Piboserod

Clinical data
- Trade names: Serlipet
- Routes of administration: Oral
- ATC code: none;

Legal status
- Legal status: Clinical phase II;

Identifiers
- IUPAC name N-((1-Butyl-4-piperidyl)-methyl)-3,4-dihydro-2H-(1,3)oxazino(3,2-a)indole-10-carboxamide;
- CAS Number: 152811-62-6;
- PubChem CID: 177336;
- IUPHAR/BPS: 225;
- ChemSpider: 154413;
- UNII: 4UQ3S81B25;
- ChEMBL: ChEMBL356359;
- CompTox Dashboard (EPA): DTXSID60165129 ;

Chemical and physical data
- Formula: C_{22}H_{31}N_{3}O_{2}
- Molar mass: 369.509 g·mol^{−1}
- 3D model (JSmol): Interactive image;
- SMILES CCCCN1CCC(CNC(=O)c2c3n(c4ccccc24)CCCO3)CC1;
- InChI InChI=1S/C22H31N3O2/c1-2-3-11-24-13-9-17(10-14-24)16-23-21(26)20-18-7-4-5-8-19(18)25-12-6-15-27-22(20)25/h4-5,7-8,17H,2-3,6,9-16H2,1H3,(H,23,26); Key:KVCSJPATKXABRQ-UHFFFAOYSA-N;

= Piboserod =

Chemical compound

Piboserod is a selective 5-HT_{4} receptor antagonist which was marketed and manufactured by GlaxoSmithKline (GSK) under the trade name Serlipet for the management of atrial fibrillation and irritable bowel syndrome. In 2007 the Norwegian company Bio-Medisinsk Innovasjon AS (BMI) completed a clinical phase II study to investigate the effect of piboserod in patients with chronic heart failure.

==Mechanism of action==
In 2002 a research group at the University of Oslo discovered that muscles from the ventricle of failing hearts have increased responsiveness to serotonin.
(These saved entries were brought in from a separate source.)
Lemma run_ok_decoded s s' r x L :
  (1 ≤ page_size cfg)%nat → run_ok s r → (kv_committed_len r < length (row_at (req_to_token_pool s) r))%nat →
  row_at (req_to_token_pool s') r = <[kv_committed_len r := x]> (row_at (req_to_token_pool s) r) →
  (∀ n, last_node r = Some n → n ∈ L) → walks_kept L (cache s) (cache s') →
  run_ok s' (decoded r) ∧ run_owned s' (decoded r) = run_owned s r ++ [x].
Proof.
  intros Hps [Hrow Hlen Halloc Hfl Hprot (n & Hn & Hd) Hpos] Hlt Hr HL Hk.
  assert (Hpc : (cache_protected_len r ≤ kv_committed_len r)%nat).
  { etrans; [exact Hprot|]. etrans; [apply aligned_len_le|]. rewrite length_take. lia. }
  change (row_at (req_to_token_pool s') r) with (row_at (req_to_token_pool s') (decoded r)) in Hr.
  set (row := row_at (req_to_token_pool s) r) in *. set (c := kv_committed_len r) in *.
  split; [split|]; rewrite ?Hr; cbn [decoded with_kv_lens req_pool_idx kv_committed_len kv_allocated_len
    kv_committed_freed kv_overallocated_freed cache_protected_len]; try done.
  - rewrite length_insert. fold c. lia.
  - rewrite Halloc. done.
  - etrans; [exact Hprot|]. change (all_ids (decoded r)) with (all_ids r). fold c.
    apply (aligned_len_prefix cfg r); [done|].
    apply prefix_of_take_le. lia.
  - exists n. split; [done|]. cbn [decoded with_kv_lens cache_protected_len req_extra_key].
    rewrite take_insert_ge by lia. apply Hk; [by apply HL|]. exact Hd.
  - fold c. lia.
  - unfold run_owned. rewrite Hr. cbn [decoded with_kv_lens cache_protected_len kv_committed_len]. fold c row.
    rewrite !slice_take. replace (c + 1)%nat with (S c) by lia.
    rewrite (take_S_r _ _ x) by (apply list_lookup_insert_eq; lia). rewrite take_insert_ge by lia.
    rewrite drop_app_le; [done|]. rewrite length_take. lia.
Qed.

(** The rows after the stores of a step, one by one. *)
Lemma serve_decode_reqs s s' run out L :
  (1 ≤ page_size cfg)%nat → Forall (run_ok s) run → length out = length run →
  (∀ r, r ∈ run → (kv_committed_len r < length (row_at (req_to_token_pool s) r))%nat) →
  (∀ k r x, run !! k = Some r → out !! k = Some x →
    row_at (req_to_token_pool s') r = <[kv_committed_len r := x]> (row_at (req_to_token_pool s) r)) →
  (∀ r n, r ∈ run → last_node r = Some n → n ∈ L) → walks_kept L (cache s) (cache s') →
  Forall (run_ok s') (decoded <$> run) ∧
  run_owned s' <$> (decoded <$> run) = zip_with app (run_owned s <$> run) ((λ x, [x]) <$> out).
Proof.
  intros Hps Hrun Hlo Hctx Hrow HL Hk.
  assert (Hall : ∀ k r, run !! k = Some r → ∃ x, out !! k = Some x ∧ run_ok s' (decoded r) ∧
    run_owned s' (decoded r) = run_owned s r ++ [x]).
  { intros k r Hr. destruct (lookup_lt_is_Some_2 out k) as [x Hx]; [rewrite Hlo; by eapply lookup_lt_Some|].
    exists x. split; [done|]. apply list_elem_of_lookup_2 in Hr as Hin.
    eapply run_ok_decoded; [done|by apply (Forall_lookup_1 _ _ _ _ Hrun Hr)|by apply Hctx|by eapply Hrow| |exact Hk].
    intros n. by apply HL. }
  split.
  - apply Forall_fmap, Forall_lookup. intros k r Hr. by destruct (Hall k r Hr) as (? & _ & ? & _).
  - apply list_eq_same_length with (length run); rewrite ?length_zip_with, ?length_fmap; [lia..|].
    intros k y z Hlt. rewrite !list_lookup_fmap, lookup_zip_with, !list_lookup_fmap.
    destruct (lookup_lt_is_Some_2 run k Hlt) as [r Hr]. rewrite Hr.
    destruct (Hall k r Hr) as (x & Hx & _ & Ho). rewrite Hx. intros [= <-] [= <-]. exact Ho.
Qed.

(** One more slot for the requests of [run]; the [rest] waits. *)
Lemma serve_decode S0 s run rest ready :
  serve_core S0 s (run ++ rest) ready → kv_ready (allocator (cache s)) →
  Forall (λ r, (kv_committed_len r < max_context_len (req_to_token_pool s))%nat) run →
  Z.of_nat (length run) ≤ kv_available_size (allocator (cache s)) + evictable_size_ (tree (cache s)) →
  ∃ out s', alloc_for_decode cfg (rows_of run) (kv_committed_len <$> run) 1 s = Ok (out, s') ∧
    length out = length run ∧ serve_core S0 s' ((decoded <$> run) ++ rest) ready ∧ kv_ready (allocator (cache s')) ∧
    (∀ k r x, run !! k = Some r → out !! k = Some x →
      row_at (req_to_token_pool s') r = <[kv_committed_len r := x]> (row_at (req_to_token_pool s) r)) ∧
    pool_dims s' = pool_dims s.
Proof.
  intros [Hw Hs Hp Ht [Hrun Hrest]%Forall_app Hready] Hrd Hctx Htok. pose proof (cw_ps _ _ _ Hw) as Hps.
  set (L := omap last_node ((run ++ rest) ++ ready)) in *.
  assert (Hall : Forall (λ r, is_Some (req_pool_idx r)) run) by (eapply Forall_impl; [exact Hrun|]; by intros ? []).
  assert (Hthere : ∀ k r, run !! k = Some r → ∃ i, req_pool_idx r = Some i ∧ rows_of run !! k = Some i ∧
    req_to_token (req_to_token_pool s) !! i = Some (row_at (req_to_token_pool s) r) ∧
    (kv_committed_len r < length (row_at (req_to_token_pool s) r))%nat).
  { intros k r Hk. destruct (Forall_lookup_1 _ _ _ _ Hall Hk) as [i Hi].
    destruct (row_at_there _ _ r i Hp Ht) as [Hrow Hl]; [apply list_elem_of_lookup_2 in Hk; set_solver|done|].
    exists i. rewrite rows_of_lookup, Hk, Hl by done. split_and!; [done..|]. by apply (Forall_lookup_1 _ _ _ _ Hctx Hk). }
  destruct (alloc_for_decode_ok cfg Hdis (rows_of run) (kv_committed_len <$> run) s L)
    as (out & s' & Hrun' & Hlo & Hw' & Hs' & Hother & Hwr & Hrd' & Hlk & Hfs & Hsz); try done.
  { rewrite <-app_assoc in Hp. by eapply pool_rows_NoDup. }
  { by rewrite length_fmap, rows_of_length. }
  { intros k i n Hi Hn. rewrite list_lookup_fmap in Hn. destruct (run !! k) as [r|] eqn:Hk; [|done].
    cbn in Hn. injection Hn as <-. destruct (Hthere k r Hk) as (j & _ & Hj & ? & ?). simplify_eq. eauto. }
  { by rewrite rows_of_length. }
  rewrite rows_of_length in Hlo by done. pose proof (alloc_for_decode_shape cfg _ _ _ _ _ _ Hrun') as Hshape.
  assert (Hkept : walks_kept L (cache s) (cache s')) by (by eapply walks_kept_locked).
  assert (Hrow' : ∀ k r x, run !! k = Some r → out !! k = Some x →
    row_at (req_to_token_pool s') r = <[kv_committed_len r := x]> (row_at (req_to_token_pool s) r)).
  { intros k r x Hk Hx. destruct (Hthere k r Hk) as (i & Hi & Hik & Hrow & _). unfold row_at at 1. rewrite Hi. cbn.
    rewrite (Hwr k i (kv_committed_len r) x), Hrow; [done..| |done]. by rewrite list_lookup_fmap, Hk. }
  destruct (serve_decode_reqs s s' run out L) as [Hrun2 Hown2]; try done.
  { intros r [k Hk]%list_elem_of_lookup. by destruct (Hthere k r Hk) as (? & _ & _ & _ & ?). }
  { intros r n Hr Hn. eapply last_nodes; [|done]. set_solver. }
  destruct (run_oks_kept s s' rest L Hrest) as [Hrest2 Hown3]; [| |exact Hkept|].
  { intros r Hr. unfold row_at. destruct (req_pool_idx r) as [j|] eqn:Hj; [|done]. cbn. rewrite Hother; [done|].
    rewrite <-app_assoc in Hp. eapply (pool_rows_disjoint _ run (rest ++ ready) r Hp); [set_solver|done]. }
  { intros r n Hr Hn. eapply last_nodes; [|done]. set_solver. }
  exists out, s'. split_and!; [done|done| |done|done|by apply shape_dims]. split.
  - eapply cache_wf_perm; [|exact Hw']. unfold L. rewrite !omap_app, omap_map. done.
  - rewrite fmap_app, concat_app, Hown2, Hown3, concat_zip_app by (rewrite !length_fmap; lia).
    rewrite concat_singletons, <-Hs, Hs', fmap_app, concat_app. solve_perm.
  - unfold pool_inv, rows_of in *. rewrite Hfs, Hsz, <-Hp, !omap_app, omap_map. done.
  - by eapply rows_ok_shape.
  - by apply Forall_app.
  - eapply ready_oks_kept; [done| |exact Hkept]. intros r' n Hr' Hn. eapply last_nodes; [|done]. set_solver.
Qed.
End serve.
They later demonstrated that the effect was due to an expression of functional 5-HT_{4} receptors in the failing muscle. On the basis of these findings, and in analogy with the success of betablockers in heart failure, the group made the hypothesis that 5-HT_{4} receptor antagonists could be useful to treat heart failure. Their hypothesis was tested in animal models of heart failure with positive results.